Microsoft CEO Satya Nadella, right, on stage with OpenAI CEO Sam Altman at OpenAI Dev Day in San Francisco in 2023. (GeekWire File Photo / Todd Bishop)

State-affiliated online attackers are finding ChatGPT and other AI tools useful for improving their productivity, and streamlining and accelerating their work, but they have yet to unleash the technology’s full potential.

Microsoft and OpenAI say they’re doing their best to keep it from happening.

That’s the takeaway from a new research report issued by the companies this morning, detailing the use of large language models by nation-state attackers affiliated with China, Russia, North Korea, and Iran.

“These actors generally sought to use OpenAI services for querying open-source information, translating, finding coding errors, and running basic coding tasks,” OpenAI said in a post Wednesday morning.

The San Francisco-based company said it worked with Microsoft to identify and terminate accounts associated with five state-affiliated groups.

State-affiliated threat actors “have not yet observed particularly novel or unique AI-enabled attack or abuse techniques resulting from threat actors’ usage of AI,” Microsoft said in its own post. “However, Microsoft and our partners continue to study this landscape closely.”

Microsoft announced several principles for disrupting the malicious use of its AI technologies and APIs.

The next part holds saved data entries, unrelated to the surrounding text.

Lemma Forall_alter_same {A} (P : A -> Prop) g i (l : list A) :
  (forall x, P x -> P (g x)) -> Forall P l -> Forall P (alter g i l).
Proof.
  intros Hg Hl. apply Forall_lookup. intros j y Hj.
  rewrite list_lookup_alter in Hj. rewrite Forall_lookup in Hl.
  case_decide; [subst|eauto].
  destruct (l !! j) as [x|] eqn:Hx; simpl in Hj; [|discriminate].
  injection Hj as <-. eauto.
Qed.

Lemma time_inv_main s env o s' :
  0 <= env -> time_inv s -> main_thread env s = Some (o, s') -> time_inv s'.
Proof.
  intros Henv (H0 & Hpc & Hf & Hc) Hstep.
  pose proof (rem_range env 999000 Henv eq_refl) as Hrem.
  destruct s as [t B F U E m n mpc [fst fpc] cs out].
  unfold main_thread in Hstep; simpl in *.
  destruct mpc; simpl in Hstep; split_step Hstep; injection Hstep as <- <-;
    unfold time_inv; simpl.
  all: rewrite ?Z.ltb_lt, ?Z.ltb_ge, ?Z.leb_le in *.
  all: unfold woken in *; simpl in *; rewrite ?Z.leb_le in *.
  all: unfold earliest_wake, FERRY_CAPACITY, MIN_SPAWN_PAUSE, usec,
         PROGRAM_RUNTIME, EXIT_FAILURE in *.
  all: try rewrite wrap_int_small by lia.
  all: repeat match goal with |- _ /\ _ => split end; auto; try lia; try exact I.
  - apply thread_time_ok_started. exact Hf.
  - apply Forall_alter_same; [|exact Hc]. apply thread_time_ok_started.
  - apply thread_time_ok_cancel; [|exact Hf].
    unfold earliest_wake, FERRY_CAPACITY, MIN_SPAWN_PAUSE, usec, PROGRAM_RUNTIME. lia.
  - apply Forall_alter_same; [|exact Hc]. intros th.
    apply thread_time_ok_cancel.
    unfold earliest_wake, FERRY_CAPACITY, MIN_SPAWN_PAUSE, usec, PROGRAM_RUNTIME. lia.
Qed.

Lemma time_inv_step s e s' :
  time_inv s -> step_case s e s' -> time_inv s'.
Proof.
  intros Hinv Hc.
  destruct Hc as [d Hd | env o s' Henv Hm | o s' Hr Hf | i th env o s' Henv Hl Hr Hcar
                 | Hk | i th Hl Hk].
  - destruct Hinv as (H0 & Hpc & Hf & Hc). unfold time_inv. simpl.
    assert (Hle : now s <= now s + d) by lia.
    split; [lia|]. split; [|split].
    + destruct (main_at s); intuition lia.
    + eapply thread_time_ok_later; eauto.
    + eapply Forall_impl; [exact Hc|]. intros th. apply thread_time_ok_later. exact Hle.
  - eauto using time_inv_main.
  - destruct (ferry_thread_frame _ _ _ Hf) as (Hcs & _ & _ & Hnow & Hmain & _).
    destruct (ferry_thread_slot _ _ _ Hf) as [Hst Hret].
    destruct Hinv as (H0 & Hpc & (F1 & F2 & F3) & Hc). unfold time_inv.
    rewrite Hmain, Hcs, Hnow. repeat split; auto.
    + intros Hs. apply F1. destruct Hst as [<- | [Hst _]]; [exact Hs|].
      rewrite Hst in Hs. destruct Hs; discriminate.
    + intros Hs.
      assert (Hb : exists b, th_pc (ferry s') = F_return b)
        by (destruct (th_pc (ferry s')); try discriminate Hs; eauto).
      destruct (Hret Hb) as [[b Hb0]|]; [|assumption].
      apply F2. rewrite Hb0. reflexivity.
    + intros Hs. destruct Hst as [Hst | (_ & [b Hb] & Hpc')].
      * rewrite Hst in Hs. specialize (F3 Hs).
        apply runnable_not_terminated in Hr. rewrite Hs in Hr. discriminate.
      * rewrite Hpc', Hb. reflexivity.
  - destruct (car_thread_frame _ _ _ _ _ _ Hcar) as (Hmain & Hfe).
    destruct (car_thread_slot _ _ _ _ _ _ Hcar) as (th' & Hcs & Hst & Hnow & Hret).
    destruct Hinv as (H0 & Hpc & Hf & Hc). unfold time_inv.
    rewrite Hmain, Hfe, Hcs, Hnow. repeat split; auto; try apply Hf.
    apply Forall_insert; [exact Hc|].
    rewrite Forall_lookup in Hc. destruct (Hc i th Hl) as (C1 & C2 & C3).
    repeat split.
    + intros Hs. apply C1. destruct Hst as [<- | [Hst _]]; [exact Hs|].
      rewrite Hst in Hs. destruct Hs; discriminate.
    + intros Hs.
      assert (Hb : th_pc th' = C_return)
        by (destruct (th_pc th'); try discriminate Hs; reflexivity).
      destruct (Hret Hb) as [Hb0|]; [|assumption].
      apply C2. rewrite Hb0. reflexivity.
    + intros Hs. destruct Hst as [Hst | (_ & _ & Hpc')].
      * rewrite Hst in Hs.
        apply runnable_not_terminated in Hr. rewrite Hs in Hr. discriminate.
      * rewrite Hpc'. reflexivity.
  - destruct Hinv as (H0 & Hpc & (F1 & F2 & F3) & Hc). unfold time_inv. simpl.
    split; [exact H0|]. split; [exact Hpc|]. split; [|exact Hc].
    split; [|split; [exact F2 | discriminate]].
    intros _. apply F1. left. eapply killable_pending; eauto.
  - destruct Hinv as (H0 & Hpc & Hf & Hc). unfold time_inv. simpl.
    repeat split; auto; try apply Hf.
    apply Forall_insert; [exact Hc|].
    rewrite Forall_lookup in Hc.
    apply thread_time_ok_killed; [eapply killable_pending; eauto | eauto].
Qed.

In addition to detecting and suspending the accounts of state-affiliated threat actors, the company says it will notify other service providers, collaborate with key stakeholders, and issue public reports about its findings.

The Redmond company also discussed the ways that AI will help to defend against online attacks. Microsoft said its Copilot for Security product, currently in customer preview, “showed increased security analyst speed and accuracy, regardless of their expertise level, across common tasks like identifying scripts used by attackers, creating incident reports, and identifying appropriate remediation steps.”